Role of Endothelial Potassium Channels in Vasodilation Under Normal and Dyslipidemic Condition

摘要

Inwardly rectifying potassium (Kir) channels are known to maintain cellular membrane potential and are putatively sensitive to mechanical stimuli. Kir channels are expressed in various cell types including endothelial cells; however, their role in vascular physiology is not well understood. In this thesis, I provide several lines of evidence that endothelial Kir channels are essential for flow-induced vasodilation (FIV) through NO production: i) FIV was impaired in genetically deficient Kir2.1 mice, ii) endothelial cells isolated from Kir2.1 deficient mice showed the loss of flow-induced eNOS activation, iii) expression of endothelial-specific WT-Kir2.1 in Kir2.1 deficient endothelial cells recovered FIV and eNOS activation, iv) flow-induced NO production was reduced in Kir2.1 impaired mice, and v) mean blood pressure was elevated in Kir2.1 impaired mice due to an increase in peripheral vascular resistance.
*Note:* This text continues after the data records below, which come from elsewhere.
Lemma break_word_writes fuel width col word out col' :
  no_space word -> (length word <= fuel)%nat -> 0 <= col < width ->
  break_word fuel width col word = (out, col') -> writes width col col' out word.
Proof.
  revert col word out col'. induction fuel as [|fuel IH]; intros col word out col' Hw Hf Hc; cbn [break_word].
  { destruct word; [|simpl in Hf; lia]. intros [= <- <-]. split; [done|done|lia]. }
  destruct (decide (word = [])) as [->|Hne]; [intros [= <- <-]; split; [done|done|lia]|].
  assert (0 < len word) by (destruct word; [done|]; rewrite len_cons; pose proof (len_nonneg word); lia).
  set (n := Z.min (len word) (width - col)). rewrite slice_start by lia.
  assert (Hd : word = take (Z.to_nat n) word ++ drop (Z.to_nat n) word) by (symmetry; apply take_drop).
  assert (Hn : len (take (Z.to_nat n) word) = n) by (rewrite len_take; lia).
  pose proof Hw as Hw'. rewrite Hd in Hw'. apply no_space_app in Hw' as [Hw1 Hw2].
  destruct word as [|c word]; [done|]. destruct (drop (Z.to_nat n) (c :: word)) as [|d rest] eqn:Ed.
  - intros [= <- <-]. rewrite app_nil_r in Hd. rewrite <- Hd, <- Hn, <- Hd. apply writes_word; [done|lia|].
    rewrite <- Hd in Hn. lia.
  - destruct (break_word fuel width 0 (d :: rest)) as [o l] eqn:Eb. intros [= <- <-].
    rewrite Hd at 2. apply writes_after; [done|lia|lia|]. apply writes_newline.
    apply (IH 0 (d :: rest)); [done| |lia|done].
    apply (f_equal length) in Ed. rewrite length_drop in Ed. simpl in *. lia.
Qed.

Lemma break_word_length fuel width col word :
  0 <= col < width -> (length word <= fuel)%nat -> word <> [] ->
  len (break_word fuel width col word).1 <= 2 * len word - 1.
Proof.
  revert col word. induction fuel as [|fuel IH]; intros col word Hc Hf Hne; [by destruct word; [|simpl in Hf; lia]|].
  assert (0 < len word) by (destruct word; [done|]; rewrite len_cons; pose proof (len_nonneg word); lia).
  cbn [break_word]. destruct word as [|c word]; [done|]. set (n := Z.min (len (c :: word)) (width - col)).
  rewrite slice_start by lia. destruct (drop (Z.to_nat n) (c :: word)) as [|d rest] eqn:Ed.
  - cbn [fst]. rewrite len_take. lia.
  - pose proof (f_equal len Ed) as El. rewrite len_drop in El.
    assert (length (d :: rest) <= fuel)%nat.
    { apply (f_equal length) in Ed. rewrite length_drop in Ed. simpl in *. lia. }
    specialize (IH 0 (d :: rest) ltac:(lia) ltac:(done) ltac:(done)).
    destruct (break_word fuel width 0 (d :: rest)) as [o l]. cbn [fst] in *.
    rewrite len_app, len_cons, len_take. lia.
Qed.

(** *** The words of a text *)

Lemma skip_to_word_spec b s :
  exists b', skip_to_word b s = (b', skip_space s) /\ (b' = true -> b = false -> (length (skip_space s) < length s)%nat).
Proof.
  revert b. induction s as [|c s IH]; intros b; simpl; [exists b; split; [done|congruence]|].
  destruct (isspace c); [|exists b; split; [done|congruence]].
  destruct (IH (b || is_eol c)) as (b' & E & _). exists b'. split; [done|].
  pose proof (skip_space_length s). lia.
Qed.

Lemma ink_skip s : ink (skip_space s) = ink s.
Proof. induction s as [|c s IH]; [done|]. simpl. destruct (isspace c) eqn:E; [done|]. simpl. by rewrite E. Qed.

Lemma writes_space width col col' out word :
  col + 1 <= width -> writes width (col + 1) col' out word -> writes width col col' (lit " " ++ out) word.
Proof.
  intros Hw [Hf Hi Hc]. split; [|exact Hi|done]. intros rest Hr. cbn [app lit Strings.String.list_ascii_of_string fits].
  change (is_byte lf " ") with false. cbn iota. apply andb_true_iff. split; [lia|by apply Hf].
Qed.

(** The word and what separates it from the line so far. *)
Definition wrap_word (width : Z) (break_long : bool) (line_len : Z) (word : bytes) : bytes * Z :=
  let joined := line_len + 1 + len word <=? width in
  let sep := if 0 <? line_len then (if joined then lit " " else [lf]) else [] in
  let line_len := if 0 <? line_len then (if joined then line_len + 1 else 0) else line_len in
  let (out, line_len) :=
    if (len word <=? width) || negb break_long then (word, line_len + len word)
    else break_word (length word) width line_len word in
  (sep ++ out, line_len).

Lemma wrap_loop_step fuel width break_long line_len s :
  s <> [] ->
  wrap_loop (Datatypes.S fuel) width break_long line_len s =
  let (saw_newline, t) := skip_to_word false s in
  let fresh := saw_newline && (0 <? line_len) in
  let line_len := if fresh then 0 else line_len in
  (if fresh then [lf] else []) ++
  match t with
  | [] => []
  | _ => let (word, rest) := span_word t in
         let (out, line_len) := wrap_word width break_long line_len word in
         out ++ wrap_loop fuel width break_long line_len rest
  end.
Proof.
  destruct s as [|c s]; [done|intros _]. cbn [wrap_loop]. destruct (skip_to_word false (c :: s)) as [b t].
  f_equal. destruct t as [|d t]; [done|]. destruct (span_word (d :: t)) as [w r]. unfold wrap_word.
  set (col := if b && (0 <? line_len) then 0 else line_len). clearbody col.
  destruct ((len w <=? width) || negb break_long); [by rewrite <- app_assoc|].
  match goal with |- context [break_word ?f ?x ?y ?z] => destruct (break_word f x y z) as [o l] end.
  by rewrite <- app_assoc.
Qed.

Lemma wrap_word_writes width col word out col' :
  no_space word -> 0 < width -> 0 <= col <= width ->
  wrap_word width true col word = (out, col') -> writes width col col' out word.
Proof.
  intros Hw Hp Hc. unfold wrap_word. pose proof (len_nonneg word).
  set (col0 := if 0 <? col then (if col + 1 + len word <=? width then col + 1 else 0) else col).
  set (sep := if 0 <? col then (if col + 1 + len word <=? width then lit " " else [lf]) else []).
  assert (Hcol : 0 <= col0 /\ (len word <= width -> col0 + len word <= width) /\ (width < len word -> col0 < width)).
  { unfold col0. destruct (Z.ltb_spec 0 col), (Z.leb_spec (col + 1 + len word) width); lia. }
  assert (Hsep : forall o l w, writes width col0 l o w -> writes width col l (sep ++ o) w).
  { intros o l w Ho. unfold sep, col0 in *. destruct (Z.ltb_spec 0 col); [|exact Ho].
    destruct (Z.leb_spec (col + 1 + len word) width); [apply writes_space; [lia|done]|by apply writes_newline]. }
  clearbody sep col0. rewrite orb_false_r.
  destruct (Z.leb_spec (len word) width).
  - intros [= <- <-]. apply Hsep, writes_word; [done|lia|lia].
  - destruct (break_word (length word) width col0 word) as [o l] eqn:E. intros [= <- <-].
    apply Hsep. apply (break_word_writes (length word)); [done|lia|lia|done].
Qed.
Additionally, my data suggest that Kir channels play a key role in receptor-mediated vasodilation through NO production: i) receptor-mediated vasodilation was impaired in genetically deficient Kir2.1 mice, ii) receptor-mediated NO production was impaired in Kir2.1 deficient endothelial cells, and iii) expression of WT-Kir2.1 channels in endothelial cells from Kir2.1 deficient mice showed the recovery of receptor-mediated NO production.;Our laboratory previously showed that Kir channel activity was reduced by cholesterol binding; therefore, I tested the role of Kir channels in impaired FIV in dyslipidemia. My data suggest that the reduction of FIV in dyslipidemia was due to the loss of Kir channel activity. Additionally, I found that Kir channel deficiency exacerbated lesion formation in aortas of hypercholesterolemic mice.